>>>

Lemma keeps_releaseIndex : keeps Pager.releaseIndex.
Proof.
  intros this H. rewrite releaseIndex_after. split; [exact H | apply E_release; exact H].
Qed.

Lemma keeps_set_releaseIndex : keeps (Animated.set _index Pager.releaseIndex).
Proof.
  intros this H. unfold Animated.set. rewrite run_bind.
  cbn [after events fst snd]. rewrite releaseIndex_after, app_nil_r.
  split; [apply I_release; exact H | apply E_release; exact H].
Qed.

Lemma keeps_set_nextIndex : keeps (Animated.set _index (Animated.value _nextIndex)).
Proof.
  intros this H. split; [apply I_next; exact H | constructor].
Qed.

Ltac keeps_auto :=
  repeat first
    [ apply keeps_set_releaseIndex
    | apply keeps_set_nextIndex
    | apply keeps_commit
    | apply keeps_releaseIndex
    | apply keeps_block
    | apply Forall_cons
    | apply Forall_nil
    | apply keeps_cond
    | apply keeps_or
    | apply keeps_onChange
    | apply keeps_set; [reflexivity|]
    | apply keeps_spring; reflexivity
    | apply keeps_binary
    | apply keeps_value
    | apply keeps_num
    | apply keeps_clockRunning
    | apply keeps_startClock
    | apply keeps_stopClock ].

Lemma keeps_transitionTo : keeps (Pager.transitionTo integrate Pager.releaseIndex).
Proof.
  unfold Pager.transitionTo. cbv zeta.
  unfold Animated.multiply. keeps_auto.
Qed.

Lemma keeps_translateX : keeps (Pager.translateX integrate).
Proof.
  pose proof keeps_transitionTo.
  unfold Pager.translateX, Pager.onIndexChange, Pager.whileActive,
    Pager.whenReleased, Animated.eq, Animated.add.
  keeps_auto; assumption.
Qed.

Lemma frame_translateX t this :
  after (Pager.frame integrate t this) = after (Pager.translateX integrate (setNow t this))
  /\ events (Pager.frame integrate t this)
     = events (Pager.translateX integrate (setNow t this)).
Proof.
  unfold Pager.frame, Pager.render_translateX, Animated.interpolate_clamp.
  rewrite run_bind. cbn [after events fst snd ret]. rewrite app_nil_r. auto.
Qed.

Lemma keeps_frame t this :
  I this ->
  I (after (Pager.frame integrate t this))
  /\ Forall E (events (Pager.frame integrate t this)).
Proof.
  intro H. destruct (frame_translateX t this) as [-> ->].
  apply keeps_translateX. apply I_now. exact H.
Qed.

End Keeps.

(** ** Divisions *)

Lemma threshold_nonneg (this : Pager) :
  0 <= values this _layoutWidth -> 0 <= swipeDistanceThreshold this.
Proof.
  intro H. unfold swipeDistanceThreshold.
  assert (Eq : values this _layoutWidth / 1.75 == values this _layoutWidth * (4 # 7))
    by field.
  rewrite Eq. lra.
Qed.

Lemma swipeDirection_divisions (this : Pager) :
  0 <= values this _layoutWidth ->
  swipes this = true ->
  Forall divisionDefined (events (Pager.swipeDirection this)).
Proof.
  intros W S. pose proof (threshold_nonneg this W) as T.
  rewrite swipeDirection_run. unfold swipes in S.
  destruct (Qgtb (Qabs (values this _gestureX)) _) eqn:G; cbn [events snd].
  - apply Qgtb_true in G.
    repeat constructor; cbn; lra.
  - cbn [orb] in S. apply Qgtb_true in S. unfold swipeVelocityThreshold in S.
    repeat constructor; cbn; lra.
Qed.

Lemma releaseIndex_divisions (this : Pager) :
  0 <= values this _layoutWidth ->
  Forall divisionDefined (events (Pager.releaseIndex this)).
Proof.
  intro W. rewrite releaseIndex_run.
  destruct (swipes this) eqn:S; cbn [events snd].
  - constructor; [cbn; lra | apply swipeDirection_divisions; assumption].
  - repeat constructor. cbn. lra.
Qed.

Lemma commit_divisions (args : list Q) (this : Pager) :
  Forall divisionDefined (Pager.commit args this).
Proof.
  unfold Pager.commit. destruct args as [|v [|? ?]]; try constructor.
  destruct (array_get _ _); repeat constructor.
Qed.

Lemma frame_divisions (integrate : Animated.Integrator) (t : Q) (this : Pager) :
  0 <= values this _layoutWidth ->
  Forall divisionDefined (events (Pager.frame integrate t this)).
Proof.
  intro W.
  apply (keeps_frame integrate (fun this => 0 <= values this _layoutWidth) divisionDefined);
    try (intros; assumption).
  - intros c x this' U H. destruct c; try discriminate U; exact H.
  - intros this' H. apply releaseIndex_divisions. exact H.
  - intros this' H. apply commit_divisions.
Qed.

(** ** The range of the index *)

Lemma clamp_range (m z : Z) : (0 <= m)%Z -> (0 <= clamp 0 m z <= m)%Z.
Proof. unfold clamp. lia. Qed.

Lemma round_clamp_Q (x r : Q) (m : Z) :
  r == inject_Z m ->
  Math_round (Qmin (Qmax 0 x) r) = clamp 0 m (Math_round x).
Proof.
  intro H. rewrite <- round_clamp. apply Math_round_comp.
  destruct (Q.min_spec (Qmax 0 x) r) as [[L E1]|[L E1]];
    destruct (Q.min_spec (Qmax 0 x) (inject_Z m)) as [[L' E2]|[L' E2]];
    rewrite E1, E2; lra.
Qed.

Lemma pages_minus_one (r : Q) (n : nat) :
  r == inject_Z (Z.of_nat n) -> r - 1 == inject_Z (Z.of_nat n - 1).
Proof.
  intro H. unfold Zminus. rewrite inject_Z_plus, H. reflexivity.
Qed.

Lemma releaseIndex_range (n : nat) (this : Pager) :
  values this _routesLength == inject_Z (Z.of_nat n) ->
  0 <= values this _index <= inject_Z (Z.of_nat n) - 1 ->
  0 <= result (Pager.releaseIndex this) <= inject_Z (Z.of_nat n) - 1.
Proof.
  intros R X. rewrite releaseIndex_run.
  destruct (swipes this); cbn [result fst]; [|exact X].
  rewrite (round_clamp_Q _ _ _ (pages_minus_one _ _ R)).
  assert (N : (0 <= Z.of_nat n - 1)%Z).
  { rewrite Zle_Qle, <- (pages_minus_one _ _ (Qeq_refl _)).
    change (inject_Z 0) with 0. lra. }
  pose proof (clamp_range (Z.of_nat n - 1)
                (Math_round (values this _index - result (Pager.swipeDirection this))) N)
    as [L U].
  rewrite Zle_Qle in L, U.
  rewrite <- (pages_minus_one _ _ (Qeq_refl _)) in U.
  change (inject_Z 0) with 0 in L. lra.
Qed.

Lemma inRange_cell (n : nat) c x this :
  unprotected c = true -> inRange n this -> inRange n (setValue c x this).
Proof.
  intros U H. destruct c; try discriminate U; exact H.
Qed.

Lemma inRange_release (n : nat) (this : Pager) :
  inRange n this ->
  inRange n (setValue _index (result (Pager.releaseIndex this)) this).
Proof.
  intros (L & R & X & N & W).
  split; [exact L|]. split; [exact R|]. split; [|split; assumption].
  apply (releaseIndex_range n this R X).
Qed.

Lemma inRange_next (n : nat) (this : Pager) :
  inRange n this -> inRange n (setValue _index (values this _nextIndex) this).
Proof.
  intros (L & R & X & N & W).
  split; [exact L|]. split; [exact R|]. split; [exact N|]. split; assumption.
Qed.

Lemma array_get_Some {A : Type} (l : list A) (i : Z) :
  (0 <= i < Z.of_nat (List.length l))%Z -> exists a, array_get l i = Some a.
Proof.
  intros [L U]. unfold array_get.
  destruct (i <? 0)%Z eqn:N; [apply Z.ltb_lt in N; lia|].
  destruct (nth_error l (Z.to_nat i)) eqn:G; [eauto|].
  apply nth_error_None in G. lia.
Qed.

Lemma inRange_commit (n : nat) (this : Pager) :
  inRange n this ->
  exists route,
    Pager.commit [values this _index] this = [EvJumpTo (key route)].
Proof.
  intros (L & R & X & N & W). unfold Pager.commit.
  destruct (array_get_Some (routes (navigationState (props this)))
              (Math_round (values this _index))) as [route ->]; [|eauto].
  rewrite L.
  assert (0 <= Math_round (values this _index))%Z
    by (change 0%Z with (Math_round 0); apply Math_round_le; lra).
  assert (Math_round (values this _index) <= Z.of_nat n - 1)%Z.
  { rewrite <- (Math_round_Z (Z.of_nat n - 1)). apply Math_round_le.
    rewrite <- (pages_minus_one _ _ (Qeq_refl _)). lra. }
  lia.
Qed.

Lemma noTypeError_divide l :
  Forall (fun e => isCommit e = false) l -> Forall noTypeError l.
Proof.
  apply Forall_impl. intros [] H; cbn in H; unfold noTypeError; congruence.
Qed.

Lemma releaseIndex_no_commit (this : Pager) :
  Forall (fun e => isCommit e = false) (events (Pager.releaseIndex this)).
Proof.
  rewrite releaseIndex_run, swipeDirection_run.
  destruct (swipes this); [destruct (Qgtb _ _)|]; repeat constructor.
Qed.

Lemma inRange_frame (integrate : Animated.Integrator) (n : nat) (t : Q) (this : Pager) :
  inRange n this ->
  inRange n (after (Pager.frame integrate t this))
  /\ Forall noTypeError (events (Pager.frame integrate t this)).
Proof.
  apply (keeps_frame integrate (inRange n) noTypeError);
    try (intros; assumption).
  - apply inRange_cell.
  - apply inRange_next.
  - apply inRange_release.
  - intros this' H. apply noTypeError_divide, releaseIndex_no_commit.
  - intros this' H. destruct (inRange_commit n this' H) as [route ->].
    repeat constructor. discriminate.
Qed.

Lemma inRange_construct (n : nat) (p : Props) :
  propsFor n p -> inRange n (Pager.construct p).
Proof.
  intros (L & X & W). unfold inRange, Pager.construct.
  cbn [props values navigationState]. rewrite L.
  split; [reflexivity|]. split; [reflexivity|]. split; [exact X|]. split; [exact X|].
  unfold js_or. destruct (truthy (width (layout p))); lra.
Qed.

Lemma inRange_receiveProps (n : nat) (p : Props) (this : Pager) :
  propsFor n p -> inRange n this -> inRange n (Pager.receiveProps p this).
Proof.
  intros (L & X & W) (L' & R & I & N & W').
  unfold Pager.receiveProps, Pager.componentDidUpdate.
  cbn [props setProps]. rewrite L, L', Nat.eqb_refl. cbn [negb].
  destruct (negb (Qeq_bool (index _) (index _)));
    destruct (negb (Qeq_bool (width _) (width _)));
    (split; [exact L|]; split; [exact R|]; split; [exact I|];
     split; [first [exact N | exact X] | first [exact W | exact W']]).
Qed.

Lemma reachable_inRange (integrate : Animated.Integrator) (n : nat) (this : Pager) :
  reachable integrate n this -> inRange n this.
Proof.
  induction 1 as [p H | x v st this _ IH | p this H _ IH | t this _ IH].
  - apply inRange_construct. exact H.
  - exact IH.
  - apply inRange_receiveProps; assumption.
  - apply inRange_frame. exact IH.
Qed.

<<<

Exercise goal
Set apart and copy each line of the records that holds the word "assert".

The completed task
  assert (Eq : values this _layoutWidth / 1.75 == values this _layoutWidth * (4 # 7))
  assert (N : (0 <= Z.of_nat n - 1)%Z).
  assert (0 <= Math_round (values this _index))%Z
  assert (Math_round (values this _index) <= Z.of_nat n - 1)%Z.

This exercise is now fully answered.